╭──

(* ===== verification/OperationLease.v ===== *)
(** * internal/operation/lease.go: the per-node lease

    The Kubernetes client is an interface, [LeaseAPI], over an abstract world
    [W]; what the code relies on of the API server (optimistic concurrency on
    resourceVersion) is the class [LeaseAPILaws].  [Acquire] is a read
    followed by one conditional write, and the two halves are separate
    definitions, so that several processes can be interleaved between them. *)

From S2P Require Import Prelude GoStrings GoTime.

Record Lease := mkLease {
  L_Namespace : string;
  L_Name : string;
  L_ResourceVersion : Z;
  L_HolderIdentity : option string;
  L_LeaseDurationSeconds : option Z;
  L_AcquireTime : option Z;
  L_RenewTime : option Z;
}.
Definition L_key (l : Lease) : string * string := (L_Namespace l, L_Name l).
Definition with_rv (rv : Z) (l : Lease) : Lease :=
  mkLease (L_Namespace l) (L_Name l) rv (L_HolderIdentity l) (L_LeaseDurationSeconds l)
    (L_AcquireTime l) (L_RenewTime l).

(** ** The API server, as the client package sees it *)

Class LeaseAPI (W : Type) := {
  lease_get : string * string → M W Lease;
  lease_create : Lease → M W ();
  lease_update : Lease → M W ();
  lease_delete : Lease → M W ();
}.

(** Documented behaviour: a read does not write; a write either has its whole
    effect or none, and may report an error in both cases (a timeout), but the
    precise refusals (already exists, conflict, not found) come without effect;
    create needs the name to be free, update needs the submitted
    resourceVersion to be the stored one, and each write stores a
    resourceVersion never used before.  Delete is by name. *)
Class LeaseAPILaws (W : Type) `{LeaseAPI W} := {
  api_ok : W → Prop;
  leases : W → gmap (string * string) Lease;
  revision : W → Z;
  leases_law w k l : api_ok w → leases w !! k = Some l →
    L_key l = k ∧ L_ResourceVersion l <= revision w;
  lease_get_law w k r w' : api_ok w → lease_get k w = (r, w') →
    api_ok w' ∧ leases w' = leases w ∧ revision w' = revision w ∧
    match r with
    | inl l => leases w !! k = Some l
    | inr e => err_kind e = KNotFound → leases w !! k = None
    end;
  lease_create_law w l r w' : api_ok w → lease_create l w = (r, w') →
    api_ok w' ∧ revision w <= revision w' ∧
    ((leases w' = leases w ∧ r ≠ inl ()) ∨
     (∃ rv, leases w !! L_key l = None ∧ revision w < rv ∧
        leases w' = <[L_key l := with_rv rv l]> (leases w) ∧
        (∀ e, r = inr e → err_kind e ≠ KAlreadyExists)));
  lease_update_law w l r w' : api_ok w → lease_update l w = (r, w') →
    api_ok w' ∧ revision w <= revision w' ∧
    ((leases w' = leases w ∧ r ≠ inl ()) ∨
     (∃ cur rv, leases w !! L_key l = Some cur ∧ L_ResourceVersion cur = L_ResourceVersion l ∧
        revision w < rv ∧ leases w' = <[L_key l := with_rv rv l]> (leases w) ∧
        (∀ e, r = inr e → err_kind e ≠ KConflict)));
  lease_delete_law w l r w' : api_ok w → lease_delete l w = (r, w') →
    api_ok w' ∧ revision w <= revision w' ∧
    ((leases w' = leases w ∧ (r = inl () → leases w !! L_key l = None) ∧
      (∀ e, r = inr e → err_kind e = KNotFound → leases w !! L_key l = None)) ∨
     leases w' = delete (L_key l) (leases w));
}.

(** ** lease.go *)

Definition NodeLeaseName (node : string) : string := "kcloud-node-" +:+ node.

Record LeaseManager := mkLeaseManager { Lm_Namespace : string; Lm_Duration : Z }.

Definition duration (m : LeaseManager) : Z :=
  if Lm_Duration m <=? 0 then 60 * second else Lm_Duration m.
(** [int32(m.duration().Seconds())] *)
Definition durationSeconds (m : LeaseManager) : Z := wrap32 (Z.quot (duration m) second).
Definition leaseKey (m : LeaseManager) (node : string) : string * string :=
  (Lm_Namespace m, NodeLeaseName node).

Definition leaseExpired (l : Lease) (now : Z) : bool :=
  match L_RenewTime l, L_LeaseDurationSeconds l with
  | Some renew, Some secs => negb (time_before now (time_add renew (secs * second)))
  | _, _ => true
  end.

(** Somebody else holds [l] and it is still alive. *)
Definition heldByOther (l : Lease) (holder : string) (now : Z) : bool :=
  match L_HolderIdentity l with
  | Some cur => bool_decide (cur ≠ holder) && negb (leaseExpired l now)
  | None => false
  end.

Section Lease.
Context {W : Type} `{LeaseAPI W} (m : LeaseManager).

Definition AcquireRead (node : string) : M W (Lease + GoErr) := try (lease_get (leaseKey m node)).

Definition AcquireWrite (node holder : string) (now : Z) (r : Lease + GoErr) : M W (bool * Z) :=
  let seconds := durationSeconds m in
  let expiry := time_add now (duration m) in
  let name := NodeLeaseName node in
  match r with
  | inr err =>
      if is_not_found err then
        let lease := mkLease (Lm_Namespace m) name 0 (Some holder) (Some seconds)
                             (Some now) (Some now) in
        cr ← try (lease_create lease);
        match cr with
        | inr cerr =>
            if is_already_exists cerr then mret (false, zero_time)
            else throw (errorf_w ("lease: create " +:+ name) cerr)
        | inl () => mret (true, expiry)
        end
      else throw (errorf_w ("lease: get " +:+ name) err)
  | inl lease =>
      if heldByOther lease holder now then mret (false, zero_time)
      else
        let lease := mkLease (L_Namespace lease) (L_Name lease) (L_ResourceVersion lease)
          (Some holder) (Some seconds)
          (match L_AcquireTime lease with None => Some now | a => a end) (Some now) in
        ur ← try (lease_update lease);
        match ur with
        | inr uerr =>
            if is_conflict uerr then mret (false, zero_time)
            else throw (errorf_w ("lease: update " +:+ name) uerr)
        | inl () => mret (true, expiry)
        end
  end.

Definition Acquire (node holder : string) (now : Z) : M W (bool * Z) :=
  r ← AcquireRead node; AcquireWrite node holder now r.

(** [client.IgnoreNotFound] *)
Definition ignore_not_found (mm : M W ()) : M W () :=
  r ← try mm;
  match r with inr e => if is_not_found e then mret () else throw e | inl () => mret () end.

Definition ReleaseRead (node : string) : M W (Lease + GoErr) := try (lease_get (leaseKey m node)).
Definition ReleaseWrite (holder : string) (r : Lease + GoErr) : M W () :=
  match r with
  | inr err => if is_not_found err then mret () else throw err
  | inl lease =>
      match L_HolderIdentity lease with
      | Some cur =>
          if bool_decide (cur ≠ holder) then mret () else ignore_not_found (lease_delete lease)
      | None => mret ()
      end
  end.
Definition Release (node holder : string) : M W () :=
  r ← ReleaseRead node; ReleaseWrite holder r.
End Lease.

(** ** An API server that never fails, to run the definitions *)

Record MemLeases := mkMem { mem_leases : gmap (string * string) Lease; mem_rev : Z }.

#[export] Instance mem_api : LeaseAPI MemLeases := {|
  lease_get k w :=
    match mem_leases w !! k with
    | Some l => (inl l, w)
    | None => (inr (mkErr KNotFound "not found"), w)
    end;
  lease_create l w :=
    match mem_leases w !! L_key l with
    | Some _ => (inr (mkErr KAlreadyExists "already exists"), w)
    | None => let rv := mem_rev w + 1 in
              (inl (), mkMem (<[L_key l := with_rv rv l]> (mem_leases w)) rv)
    end;
  lease_update l w :=
    match mem_leases w !! L_key l with
    | Some cur =>
        if L_ResourceVersion cur =? L_ResourceVersion l
        then let rv := mem_rev w + 1 in
             (inl (), mkMem (<[L_key l := with_rv rv l]> (mem_leases w)) rv)
        else (inr (mkErr KConflict "conflict"), w)
    | None => (inr (mkErr KNotFound "not found"), w)
    end;
  lease_delete l w :=
    match mem_leases w !! L_key l with
    | Some _ => (inl (), mkMem (delete (L_key l) (mem_leases w)) (mem_rev w))
    | None => (inr (mkErr KNotFound "not found"), w)
    end;
|}.

#[export] Instance mem_laws : LeaseAPILaws MemLeases.
Proof.
  refine {|
    api_ok w := ∀ k l, mem_leases w !! k = Some l → L_key l = k ∧ L_ResourceVersion l <= mem_rev w;
    leases := mem_leases; revision := mem_rev |}.
  - auto.
  - intros w k r w' Hok E. simpl in E. destruct (mem_leases w !! k) eqn:Ek; simplify_eq; auto.
  - intros w l r w' Hok E. simpl in E. destruct (mem_leases w !! L_key l) eqn:Ek; simplify_eq.
    + split_and!; [done|lia|]. by left.
    + simpl. split_and!; [|lia|].
      * intros k l' Hl. destruct (decide (L_key l = k)) as [<-|Hne].
        -- rewrite lookup_insert_eq in Hl. simplify_eq. simpl. split; [done|lia].
        -- rewrite lookup_insert_ne in Hl by done. apply Hok in Hl. intuition lia.
      * right. exists (mem_rev w + 1). split_and!; [done|lia|done|done].
  - intros w l r w' Hok E. simpl in E. destruct (mem_leases w !! L_key l) as [cur|] eqn:Ek.
    + destruct (_ =? _) eqn:Erv; simplify_eq; bool_prop.
      * simpl. split_and!; [|lia|].
        -- intros k l' Hl. destruct (decide (L_key l = k)) as [<-|Hne].
           ++ rewrite lookup_insert_eq in Hl. simplify_eq. simpl. split; [done|lia].
           ++ rewrite lookup_insert_ne in Hl by done. apply Hok in Hl. intuition lia.
        -- right. exists cur, (mem_rev w + 1). split_and!; [done..|lia|done|done].
      * split_and!; [done|lia|]. by left.
    + simplify_eq. split_and!; [done|lia|]. by left.
  - intros w l r w' Hok E. simpl in E. destruct (mem_leases w !! L_key l) as [cur|] eqn:Ek; simplify_eq.
    + simpl. split_and!; [|lia|by right].
      intros k l' [_ Hl]%lookup_delete_Some. by apply Hok.
    + split_and!; [done|lia|]. left. done.
Defined.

╰──

== To do ==
For the string "false", count the matching lines in the listing and give that number by itself.

== Written response ==
4